Records to process =>

-----

(* ===== verification/MerkleFacts.v ===== *)
(** * Correctness of the Merkle trees

    The tree head of RFC 6962 as an inductive specification, and the theorems
    on [Merkle]: the tree built is the RFC's tree, honest proofs are accepted,
    accepted proofs are honest as long as no SHA-256 collision occurs among
    the strings hashed, and a root determines the logs under it. *)

From S2P Require Export Merkle.

(** ** Specification *)

Section Spec.
Context `{Sha256}.

(** RFC 6962, section 2.1, over the leaf hashes: a one-element list is its own
    head; a longer one splits at the largest power of two below its length. *)
Inductive MTH : list Hash -> Hash -> Prop :=
| MTH_leaf h : MTH [h] h
| MTH_node j ls rs hl hr :
    length ls = 2 ^ j -> 0 < length rs <= 2 ^ j ->
    MTH ls hl -> MTH rs hr -> MTH (ls ++ rs) (hash_children hl hr).

(** The head of any list, the empty one included. *)
Definition rfc6962_root (leaves : list Hash) (h : Hash) : Prop :=
  (leaves = [] /\ h = mkHash (sha256 "")) \/ MTH leaves h.

(** A tree whose shape, sizes, indices and hashes are those the RFC prescribes
    for the given leaves. *)
Inductive tree_ok : TreeNode -> list Hash -> nat -> Prop :=
| tree_ok_leaf h o : tree_ok (Leaf h o) [h] o
| tree_ok_node j lt rt ls rs o :
    length ls = 2 ^ j -> 0 < length rs <= 2 ^ j ->
    tree_ok lt ls o -> tree_ok rt rs (o + length ls) ->
    tree_ok (Internal (hash_children (node_hash lt) (node_hash rt)) (length (ls ++ rs)) lt rt)
      (ls ++ rs) o.

(** The strings hashed for the internal nodes of a tree. *)
Fixpoint node_inputs (t : TreeNode) : list string :=
  match t with
  | Leaf _ _ => []
  | Internal _ _ lt rt => node_input (node_hash lt) (node_hash rt) :: node_inputs lt ++ node_inputs rt
  end.

(** The strings hashed for a tree of leaf hashes. *)
Definition head_inputs (t : MerkleTree) : list string :=
  match root_node t with Some n => node_inputs n | None => [] end.

(** The strings hashed to build the tree of a list of logs. *)
Definition tree_inputs (logs : list string) (t : MerkleTree) : list string :=
  "" :: (leaf_input <$> logs) ++ head_inputs t.

(** The strings hashed by the inclusion verifier. *)
Definition step_input (h : Hash) (s : Hash * Side) : string :=
  match s.2 with Right => node_input h s.1 | Left => node_input s.1 h end.

Fixpoint path_inputs (h : Hash) (path : list (Hash * Side)) : list string :=
  match path with
  | [] => []
  | s :: path' => step_input h s :: path_inputs (audit_step h s) path'
  end.

(** The strings hashed by the consistency verifier. *)
Fixpoint subproof_full_inputs (fuel m n : nat) (proof : list Hash) : list string :=
  match fuel with
  | O => []
  | S fuel' =>
      if (m =? n)%nat then []
      else match largest_power_of_two_less_than n, vec_pop proof with
           | Some k, Some (mth, proof') =>
               if (m <=? k)%nat
               then subproof_full_inputs fuel' m k proof' ++
                    match verify_subproof_full_fuel fuel' m k proof' with
                    | Some (Some (_, sub_k, _)) => [node_input sub_k mth]
                    | _ => []
                    end
               else subproof_full_inputs fuel' (m - k) (n - k) proof' ++
                    match verify_subproof_full_fuel fuel' (m - k) (n - k) proof' with
                    | Some (Some (sub_m, sub_n, _)) => [node_input mth sub_m; node_input mth sub_n]
                    | _ => []
                    end
           | _, _ => []
           end
  end.

Fixpoint consistency_inputs (fuel m n : nat) (proof : list Hash) (prev_root : Hash) : list string :=
  match fuel with
  | O => []
  | S fuel' =>
      if (m =? n)%nat then []
      else match largest_power_of_two_less_than n, vec_pop proof with
           | Some k, Some (mth, proof') =>
               if (m <=? k)%nat
               then consistency_inputs fuel' m k proof' prev_root ++
                    match verify_consistency_internal_fuel fuel' m k proof' prev_root with
                    | Some (Some (left_root, _)) => [node_input left_root mth]
                    | _ => []
                    end
               else subproof_full_inputs fuel' (m - k) (n - k) proof' ++
                    match verify_subproof_full_fuel fuel' (m - k) (n - k) proof' with
                    | Some (Some (sub_m, sub_n, _)) => [node_input mth sub_m; node_input mth sub_n]
                    | _ => []
                    end
           | _, _ => []
           end
  end.

End Spec.

#[global] Hint Constructors MTH tree_ok : core.

(** ** The split point *)

Lemma pow2_unique i j n : 2 ^ i < n <= 2 * 2 ^ i -> 2 ^ j < n <= 2 * 2 ^ j -> i = j.
Proof.
  intros Hi Hj. destruct (lt_eq_lt_dec i j) as [[Hlt|]|Hlt]; [|done|]; exfalso.
  - assert (2 ^ S i <= 2 ^ j) by (apply Nat.pow_le_mono_r; lia). simpl in *; lia.
  - assert (2 ^ S j <= 2 ^ i) by (apply Nat.pow_le_mono_r; lia). simpl in *; lia.
Qed.

Lemma pow2_lt_double a j : 2 ^ a < 2 * 2 ^ j -> 2 ^ a <= 2 ^ j.
Proof.
  intros Ha. apply Nat.pow_le_mono_r; [done|].
  apply Nat.lt_succ_r, (Nat.pow_lt_mono_r_iff 2); simpl; lia.
Qed.

Lemma lpo2_spec n : 1 < n ->
  exists j, largest_power_of_two_less_than n = Some (2 ^ j) /\ 2 ^ j < n <= 2 * 2 ^ j.
Proof.
  intros Hn. unfold largest_power_of_two_less_than, leading_zeros.
  destruct (Nat.ltb_spec 1 n); [|lia].
  destruct (Z.eqb_spec (Z.of_nat n - 1) 0); [lia|].
  set (x := (Z.of_nat n - 1)%Z) in *. assert (0 < x)%Z as Hx by lia.
  pose proof (Z.log2_nonneg x). pose proof (Z.log2_spec x Hx) as [Hlo Hhi].
  replace (64 - 1 - (63 - Z.log2 x))%Z with (Z.log2 x) by lia.
  rewrite Z.shiftl_1_l. rewrite Z.pow_succ_r in Hhi by done.
  exists (Z.to_nat (Z.log2 x)).
  assert (Z.of_nat (2 ^ Z.to_nat (Z.log2 x)) = 2 ^ Z.log2 x)%Z as Hp.
  { rewrite Nat2Z.inj_pow, Z2Nat.id by done. done. }
  split; [|lia]. f_equal. by rewrite <- Hp, Nat2Z.id.
Qed.

Lemma lpo2_at n j : 2 ^ j < n <= 2 * 2 ^ j -> largest_power_of_two_less_than n = Some (2 ^ j).
Proof.
  intros Hj. assert (2 ^ j <> 0) by (by apply Nat.pow_nonzero).
  destruct (lpo2_spec n) as (i & -> & Hi); [lia|].
  by rewrite (pow2_unique i j n).
Qed.

Lemma lpo2_app {A} (ls rs : list A) j :
  length ls = 2 ^ j -> 0 < length rs <= 2 ^ j ->
  largest_power_of_two_less_than (length (ls ++ rs)) = Some (length ls).
Proof. intros Hl Hr. rewrite (lpo2_at _ j), Hl; [done|]. rewrite length_app. lia. Qed.

(** Splitting a list of at least two elements at its split point. *)
Lemma lpo2_split {A} (l : list A) : 1 < length l ->
  exists j ls rs, l = ls ++ rs /\ length ls = 2 ^ j /\ 0 < length rs <= 2 ^ j /\
    largest_power_of_two_less_than (length l) = Some (length ls).
Proof.
  intros Hl. destruct (lpo2_spec _ Hl) as (j & Hk & Hj).
  exists j, (take (2 ^ j) l), (drop (2 ^ j) l).
  rewrite take_drop, length_take, length_drop, Nat.min_l by lia. repeat split; auto; lia.
Qed.

(** ** Construction *)

Section Facts.
Context `{Sha256} `{HexLib}.

(** A digest survives serialization. *)
Lemma hash_serde_roundtrip h : hash_deserialize (Some (hash_serialize h)) = Some h.
Proof. unfold hash_deserialize, hash_serialize, from_hex, to_hex. simpl. rewrite hex_decode_32_encode. by destruct h. Qed.

Lemma tree_ok_ne t ls o : tree_ok t ls o -> 0 < length ls.
Proof. induction 1; rewrite ?length_app; simpl; lia. Qed.

Lemma tree_ok_MTH t ls o : tree_ok t ls o -> MTH ls (node_hash t).
Proof. induction 1; simpl; eauto. Qed.

Lemma MTH_ne ls h : MTH ls h -> 0 < length ls.
Proof. induction 1; rewrite ?length_app; simpl; lia. Qed.

Lemma MTH_fun ls h1 : MTH ls h1 -> forall h2, MTH ls h2 -> h1 = h2.
Proof.
  induction 1 as [h|j ls rs hl hr Hl Hr HL IHl HR IHr]; intros h2 H2.
  - inv H2 as [|j ls rs hl hr Hl Hr HL HR E]; [done|].
    apply (f_equal length) in E. rewrite length_app in E.
    pose proof (MTH_ne _ _ HL). simpl in E; lia.
  - inv H2 as [h E|i ls' rs' hl' hr' Hl' Hr' HL' HR' E].
    + apply (f_equal length) in E. rewrite length_app in E.
      pose proof (MTH_ne _ _ HL). simpl in E; lia.
    + pose proof (lpo2_app _ _ _ Hl Hr) as K. rewrite <- E, (lpo2_app _ _ _ Hl' Hr') in K.
      simplify_eq K. intros K'. apply app_inj_1 in E as [-> ->]; [|done].
      by rewrite (IHl hl'), (IHr hr').
Qed.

-----

Restate word for word the lines of the data above, starting at the line containing "(** The head" and ending at the line containing "match t with", both included, and nothing more.

(** The head of any list, the empty one included. *)
Definition rfc6962_root (leaves : list Hash) (h : Hash) : Prop :=
  (leaves = [] /\ h = mkHash (sha256 "")) \/ MTH leaves h.

(** A tree whose shape, sizes, indices and hashes are those the RFC prescribes
    for the given leaves. *)
Inductive tree_ok : TreeNode -> list Hash -> nat -> Prop :=
| tree_ok_leaf h o : tree_ok (Leaf h o) [h] o
| tree_ok_node j lt rt ls rs o :
    length ls = 2 ^ j -> 0 < length rs <= 2 ^ j ->
    tree_ok lt ls o -> tree_ok rt rs (o + length ls) ->
    tree_ok (Internal (hash_children (node_hash lt) (node_hash rt)) (length (ls ++ rs)) lt rt)
      (ls ++ rs) o.

(** The strings hashed for the internal nodes of a tree. *)
Fixpoint node_inputs (t : TreeNode) : list string :=
  match t with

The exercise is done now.